The Joy of Buying a Camera!

Posted on June 29, 2020

I bought a camera as a lockdown gift to myself recently. It is a Panasonic Lumix DMC FZ1000. It was chosen after months of the type of middle-aged dithering I thought I would never suffer from.

Impulse Purchasing

As a man of impulse purchasing,  I have almost made a career out of buying ill-advised clothes, gadgets, cars, and in one tragic case, a house with someone as unsuitable as the shit location it was in. However, in recent years, I can barely bring myself to buying anything.

I think it is because the temporary thrill of lashing out cash, is quickly replaced by remorse. So, with that being the case, £500 for a camera was utterly outrageous by my standards. It took me ages to press the ‘complete purchase’ button, but in a moment of hedonistic madness, I did it.

Of course, when it arrived, I was scared. I knew that the temptation would be just to ignore the manual and click on the auto shoot button. I don’t like manuals; I can never digest the information in them for long enough for them to have any relevance.

Learning to Use a Camera

So, instead I watched some YouTube videos featuring a chap called Graham. I have to say, he likes the Panasonic DCM FZ100 to levels some might find disturbing. Graham, when not engaging in his other hobby as the world’s most boring man, has created a host of videos that could send a screaming baby into a coma.

However, I am persevering with him. This is after being emasculated by passers by who know what aperture and shutter speed settings mean. I even met one cruel bastard who asked me what the depth of focus was like on this particular model. I tried to lie my way out of it and got myself in a terrible state. I was only saved by the dog trying to kill a duck in the River Anton. Good boy.

So far, I have learnt that shutter speed means how fast the shutter is, and aperture is how much light the camera lens will let in. Oh, and how to operate manual focus rather than just using the automatic button. The automatic button is for cretins only, with the very mention of it making Graham want to vomit up his lemon curd sandwiches.

The problem with divorcing yourself from automatic buttons is that you are heading into territory where you take a great photo and it ends in bitter disappointment. Believe me, a shit photo is so much easier to take than a good one. At least with an iPhone, you know what you are getting. iPhones are excellent cameras until you want to zoom in on something.

I did get lucky the other week as I went out with my dear old friend Rick, who knows how to take photos and knows how to speak to camera novices without expressing his disdain. I learnt quite a bit of good information from Rick but surprisingly, when I turned to him again at the weekend, he refused to help.

Tough Love

It was a kind of tough love moment, where Rick told me that the only way to learn was by trying and failing on my way to ultimately being a success. It reminded me of my dad abandoning me with my maths book as the algebra inspired tears welled up inside me. My dad thought that counting in letters was obvious and I could work it out if I had to.  He was wrong.

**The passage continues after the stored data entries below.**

Lemma readable_identifier p : good p R_identifier → readable p = true.
Proof. intros [Hc Hr]. apply readable_leaf; by rewrite ?Hr. Qed.

Lemma readable_identifiers l : Forall (λ p, good p R_identifier) l → forallb readable l = true.
Proof. induction 1 as [|p l Hp _ IH]; cbn; [done|]. by rewrite readable_identifier. Qed.

Lemma good_inner p q : conforms p = true → q ∈ into_inner p → conforms q = true ∧ pair_depth q < pair_depth p.
Proof. eauto using conforms_inner, pair_depth_inner. Qed.

Lemma inner_good p n : conforms p = true → pair_depth p ≤ n → Forall (λ q, conforms q = true ∧ pair_depth q < n) (into_inner p).
Proof. intros Hc Hn. apply Forall_forall. intros q Hq. destruct (good_inner p q Hc Hq). split; [done|lia]. Qed.

(** The pairs inside, all under one rule. *)
Lemma all_good p l r :
  conforms p = true → (∀ q, q ∈ l → q ∈ into_inner p) → Forall (λ q, as_rule q = r) l →
  Forall (λ q, good q r ∧ pair_depth q < pair_depth p) l.
Proof.
  intros Hc Hsub Hl. apply Forall_forall. intros q Hq. rewrite Forall_forall in Hl.
  destruct (good_inner p q Hc (Hsub _ Hq)). repeat split; auto.
Qed.

Lemma readable_path p : good p R_path → readable p = true.
Proof.
  intros [Hc Hr]. rewrite readable_inner by by rewrite Hr. apply readable_identifiers.
  pose proof (conforms_matches _ Hc) as Hm. rewrite Hr in Hm. apply matches_some_of in Hm as [_ Hm].
  eapply Forall_impl; [by eapply (all_good p)|]. cbn. tauto.
Qed.

Lemma parse_path_ok p : as_rule p = R_path → parse_path p = Ok (map as_str (into_inner p)).
Proof. intros Hr. unfold parse_path. by rewrite Hr. Qed.

Lemma parse_literal_decided p :
  as_rule p ∈ [R_string; R_boolean; R_float; R_integer] → conforms p = true → decided (parse_literal p) (readable p).
Proof.
  intros Hr Hc. destruct p as [r t s l]. cbn in Hr.
  assert (grammar r = Nothing) as Hg. { repeat (apply elem_of_cons in Hr as [->|Hr]; [done|]). by apply elem_of_nil in Hr. }
  pose proof (conforms_matches _ Hc) as Hm. cbn [as_rule] in Hm. rewrite Hg in Hm. cbn in Hm. subst l.
  unfold parse_literal. cbn [readable token_readable as_rule as_str forallb]. unfold token_readable. cbn [as_rule as_str].
  repeat (apply elem_of_cons in Hr as [->|Hr]; [|]); [..|by apply elem_of_nil in Hr].
  - destruct (json_string t); cbn; constructor. eexists. by left.
  - constructor.
  - constructor.
  - destruct (parse_i64 t); cbn; constructor. eexists. by right.
Qed.

Lemma all_conform n l : Forall (λ q, conforms q = true ∧ pair_depth q < n) l → Forall (λ q, conforms q = true) l.
Proof. intros Hl. eapply Forall_impl; [exact Hl|]. by intros q [Hq _]. Qed.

However, Rick was right. If you are to take up photography as a hobby, you can only learn by yourself. Listening to someone else is like pulling over in your car and asking for directions. You are still at ‘first right at the Post Office’, whilst they are four streets ahead of you, ‘just past the Royal Oak’. You carry on pretending you are listening, but the truth is, you wished you hadn’t asked.

So, I am enjoying my camera, and I am learning bits and pieces about it every day. If you are thinking of doing the same, make sure you have a bit of time on your hands and a YouTube friend like Graham.

I think I have justified myself but ‘impulsive purchasing remorse’ is still niggling me.

2 Replies to "The Joy of Buying a Camera!"

  • Norman House
    June 30, 2020 (12:50 am)

    Hi Bob,

    I had an old Praktika camera (sold last year on E-Bay). Everything was manual on that camera and I had some fancy lenses and filters. I probably took 1 great and 5 good photos on a film of 36. In those days it was not digital so you never quite knew what you would get back.

    The one great photo, where all the settings worked, was great but I still prefer average digital photos that I can edit and enhance with software. Maybe I’ve just lost my patience.

  • Alan Kettle-White
    June 30, 2020 (5:44 am)

    Hi Bob, I’ve gone the other way. I was a keen photographer and had decent cameras in the pre-digital era. Its enjoyable to look at the world through the lens and capture moments that say something of that time and place in your life. Somehow I fell out with it over the years and have been happy enough with the camera phone, and waterproof point and shoot for work. I still remember all the basics you are grappling with and have recently been looking at a new digital SLR. I too am dithering over mirror-less or conventional. Its the new black apparently but parting with a grand for such kit will take a lot more dithering.